Demonstrate your understanding of motion graphs by creating real-world motion(s) that match a graph(s) you've been given.


Motion Detector, Interface, Dynamics Cart, Dynamics Track


  1. Obtain the graph you are going to match from your instructor. Note that the match will be in terms of shape of graph rather than matching specific numerical values.
  2. Make a prediction of what kind of motion would be necessary to produce a graph of the shape you’ve been given. Then determine how you could set up the cart and track to produce that specific graph.
  3. Set up your dynamics cart and track as you’ve determined. Practice giving the cart any required starting motion and coordinate your group to collect data.
  4. Plug the Motion Detector into your interface and launch the data collection program. Set any variables you need such as length of data collection, collection rate, etc.
  5. Collect data for one run. Compare it to the graph you were given. Make changes as needed until you get the desired results. Save your "unsuccessful" runs to include in your final report.
  6. Save the file and/or print the final graph as instructed. Explain how you ultimately obtained the correct results. Relate the motion of your cart to the graph you produced.

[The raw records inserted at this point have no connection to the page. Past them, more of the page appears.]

(** C6, amended. A transition started by [animateToPosition] toward
    position [P] and look-target [T], in a controller that is not
    animating, ends at the frame that reads a clock at least
    [animationDuration] after the start, whatever the times of the frames
    before it and whatever calls and events (ticks of [update], key
    presses, further requests) come between the frames while the
    transition is in flight: after that frame [isAnimating] is false, no
    frame is requested any more, and camera and orbit controls are what
    [OrbitControls.update()] returned when called with the camera at [P]
    and the look-target at [T].  With orbit controls that leave position
    and target as they are, the camera position is [P] and the look-target
    is [T]. *)
Theorem transition_ends_at_target
  (w : World) (P T : Vector3) (now now1 tend : Q) :
  reachable w ->
  isAnimating (controller w) = false ->
  animationDuration (controller w) <= tend - now ->
  (forall times : list Q,
      ended (closure P T now w)
        (animationFrames (times ++ [tend])
           (fst (animateToPosition P T now now1 w)))) /\
  (forall inputs : list Input,
      now1 - now < animationDuration (controller w) ->
      Forall (mid_flight (closure P T now w) (animationDuration (controller w)))
        inputs ->
      ended (closure P T now w)
        (step (AnimationFrame tend)
           (run inputs (fst (animateToPosition P T now now1 w))))) /\
  (keeps_pose L ->
   (forall times : list Q,
       at_rest P T
         (animationFrames (times ++ [tend])
            (fst (animateToPosition P T now now1 w)))) /\
   (forall inputs : list Input,
       now1 - now < animationDuration (controller w) ->
       Forall (mid_flight (closure P T now w) (animationDuration (controller w)))
         inputs ->
       at_rest P T
         (step (AnimationFrame tend)
            (run inputs (fst (animateToPosition P T now now1 w)))))).
Proof.
  intros Hr Hi Hend. destruct (reachable_idle w Hr Hi) as [Hq Hd].
  destruct (animateToPosition_begins P T now now1 w Hi Hq Hd) as (Hs & Hdur & Hrun).
  assert (Hframes : forall times : list Q,
             ended (closure P T now w)
               (animationFrames (times ++ [tend])
                  (fst (animateToPosition P T now now1 w)))).
  { intros times.
    apply animationFrames_ends;
      [rewrite Hdur; exact Hd | exact Hs | rewrite Hdur; exact Hend]. }
  assert (Hinputs : forall inputs : list Input,
             now1 - now < animationDuration (controller w) ->
             Forall (mid_flight (closure P T now w) (animationDuration (controller w)))
               inputs ->
             ended (closure P T now w)
               (step (AnimationFrame tend)
                  (run inputs (fst (animateToPosition P T now now1 w))))).
  { intros inputs Hfirst Hall.
    apply run_ends; rewrite ?Hdur; try assumption. exact (Hrun Hfirst). }
  split; [exact Hframes|]. split; [exact Hinputs|].
  intros Hkeep. split.
  - intros times. apply (finished_at_rest (closure P T now w)).
    apply ended_finished; [exact Hkeep | apply Hframes].
  - intros inputs Hfirst Hall. apply (finished_at_rest (closure P T now w)).
    apply ended_finished; [exact Hkeep | apply Hinputs; assumption].
Qed.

  1. This could be a quantitative lab where values are determined for the graph in advance. Then students would be graded based on how close they came to matching the exact graph they were given. Suggest this only for an honors or AP class.
  2. The first extension could be used as a "practicum". The graph would be given to the class and then they would work in groups to determine how to set up the equipment. The class would elect representatives to set up their solution and then everyone would receive points based on how closely the final graph matched the one given.
  3. Rather than using a dynamics cart and track, students could use their own body motion to create the graphs. Some samples that could be used are attached. This would be particularly effective in a one-computer classroom.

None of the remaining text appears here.